Verses 5-9
The Beginning of the Various Languages
v. 5. And the Lord came down to see the city and the tower which the children of men builded. God could not let this challenge to His almighty government of the world go unanswered. He made arrangements to interfere. For though it was a mighty city which the children of men were building, a city whose dimensions astonish the explorer even today, the foundations of whose tower and of the many other architectural adornments are a source of constant surprise, it was but as a grain of dust in the hands of the almighty God.
v. 6. And the Lord said, Behold, the people is one, and they have all one language; and this they begin to do; and now nothing will be restrained from them which they have imagined to do.
v. 7. Go to, let us go down and there confound their language, that they may not understand one another's speech. The Lord first sets forth the situation as He found it: Behold, one people they are, one connection, one association, one community, and one speech they all have. These two factors made the people strong in the pursuit of a common interest. What they had begun to do they would work for with all possible energy; and nothing would be restrained, held back, from them. The result would be the eventual destruction of true freedom, of personal life, and of the plans which God had concerning the Messiah. So God confounded their language, confused their speech, the miracle consisting in an inward process by which the old association of ideas connected with words was taken away, and new and utterly different modes of expression were immediately implanted. The confusion was so complete that the people could no longer understand one another, and all working together was excluded.
v. 8. So the Lord scattered them abroad from thence upon the face of all the earth; and they left off to build the city. That was the consequence of the miracle. A great migration of families and tribes over the whole earth began, by which men were scattered to the four winds. The great project as planned naturally had to be abandoned.
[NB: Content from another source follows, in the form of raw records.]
(* ===== verification/KVCacheManager.v ===== *)
(** The KV cache manager of src/vllm/v1/core/kv_cache_manager.py, the
    interface the scheduler allocates through. *)
From Stdlib Require Import ZArith Lia Ascii String QArith Qcanon.
From stdpp Require Import numbers gmap strings list.
From S2P Require Import Prelude FreeQueue Request BlockHash BlockPool KVSpec SingleType Coordinator.

Open Scope Z_scope.

(** ** Allocation results *)

(** [KVCacheBlocks]: the blocks of every KV cache group. *)
Record KVCacheBlocks := mkBlocks { kv_blocks : list (list bptr) }.

Definition blocks_add (x y : KVCacheBlocks) : KVCacheBlocks :=
  mkBlocks (zip_with (++) (kv_blocks x) (kv_blocks y)).

(** [get_block_ids(allow_none)]; the identifiers are read from the heap. *)
Definition get_block_ids (P : BlockPool) (allow_none : bool) (b : KVCacheBlocks)
  : result (option (list (list Z))) :=
  if allow_none && forallb (fun g => zlen g =? 0) (kv_blocks b) then Ok None else
  ids ← mapM_res (fun g => mapM_res (fun p => b ← load (pheap P) p; Ok (block_id b)) g) (kv_blocks b);
  Ok (Some ids).

Definition get_unhashed_block_ids (P : BlockPool) (b : KVCacheBlocks) : result (list Z) :=
  _ ← assert_ (zlen (kv_blocks b) =? 1);
  g ← pyindex (kv_blocks b) 0;
  bs ← mapM_res (fun p => load (pheap P) p) g;
  Ok (block_id <$> filter (fun b => block_hash b = None) (bs : list KVCacheBlock)).

Definition new_empty (b : KVCacheBlocks) : KVCacheBlocks :=
  mkBlocks (replicate (length (kv_blocks b)) []).

(** ** State *)

Record PrefixCacheStats := mkStats { st_reset : bool; st_requests : Z; st_queries : Z; st_hits : Z }.

Record KVCacheManager := mkKVM {
  kvm_max_model_len : Z;
  kvm_enable_caching : bool;
  kvm_log_stats : bool;
  prefix_cache_stats : option PrefixCacheStats;
  kvm_block_size : option Z;
  coordinator : KVCacheCoordinator;
  num_kv_cache_groups : Z
}.

Definition set_coord (c : KVCacheCoordinator) (k : KVCacheManager) : KVCacheManager :=
  mkKVM (kvm_max_model_len k) (kvm_enable_caching k) (kvm_log_stats k) (prefix_cache_stats k)
    (kvm_block_size k) c (num_kv_cache_groups k).
Definition set_stats (s : option PrefixCacheStats) (k : KVCacheManager) : KVCacheManager :=
  mkKVM (kvm_max_model_len k) (kvm_enable_caching k) (kvm_log_stats k) s
    (kvm_block_size k) (coordinator k) (num_kv_cache_groups k).

Definition kvm_pool (k : KVCacheManager) : BlockPool := block_pool (coordinator k).

Definition kvm_init (cfg : KVCacheConfig) (max_model_len : Z)
  (caching use_eagle log_stats events use_int : bool) (dcp_world_size : Z) : result KVCacheManager :=
  let groups := kv_cache_groups cfg in
  bs ←
    (if caching then
       _ ← assert_ (zlen (remove_dups ((fun g => spec_block_size (kv_cache_spec g)) <$> groups)) =? 1);
       g0 ← pyindex groups 0;
       let bs := spec_block_size (kv_cache_spec g0) in
       if 1 <? dcp_world_size then
         _ ← assert_ (zlen groups =? 1); Ok (Some (bs * dcp_world_size))
       else Ok (Some bs)
     else Ok None);
  c ← get_kv_cache_coordinator cfg max_model_len use_eagle caching events use_int dcp_world_size;
  Ok (mkKVM max_model_len caching log_stats (if log_stats then Some (mkStats false 0 0 0) else None)
        bs c (zlen groups)).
Even if some few people, whom we may now term Babylonians, remained in the city, to be conquered afterward by Nimrod, the purpose of the human race in its blasphemous pride was not realized.
v. 9. Therefore is the name of it called Babel, because the Lord did there confound the language of all the earth; and from thence did the Lord scatter them abroad upon the face of all the earth. Babel means confusion, and the result of the confusion of tongues is before our eyes to this day. The human race is divided, one nation separated from the other by the difference of speech. Even today, however, the blasphemous arrogance of mankind is apparent. In the erection of many great buildings, in the invention of many new arts, man is not seeking the welfare of his neighbor and the honor of God, but his own glory. It is necessary, time and again, for the Lord to interfere with a mighty hand, even as the day of the Lord will finally be upon every one that is proud and lofty, and he shall be brought low, Isaiah 2:12.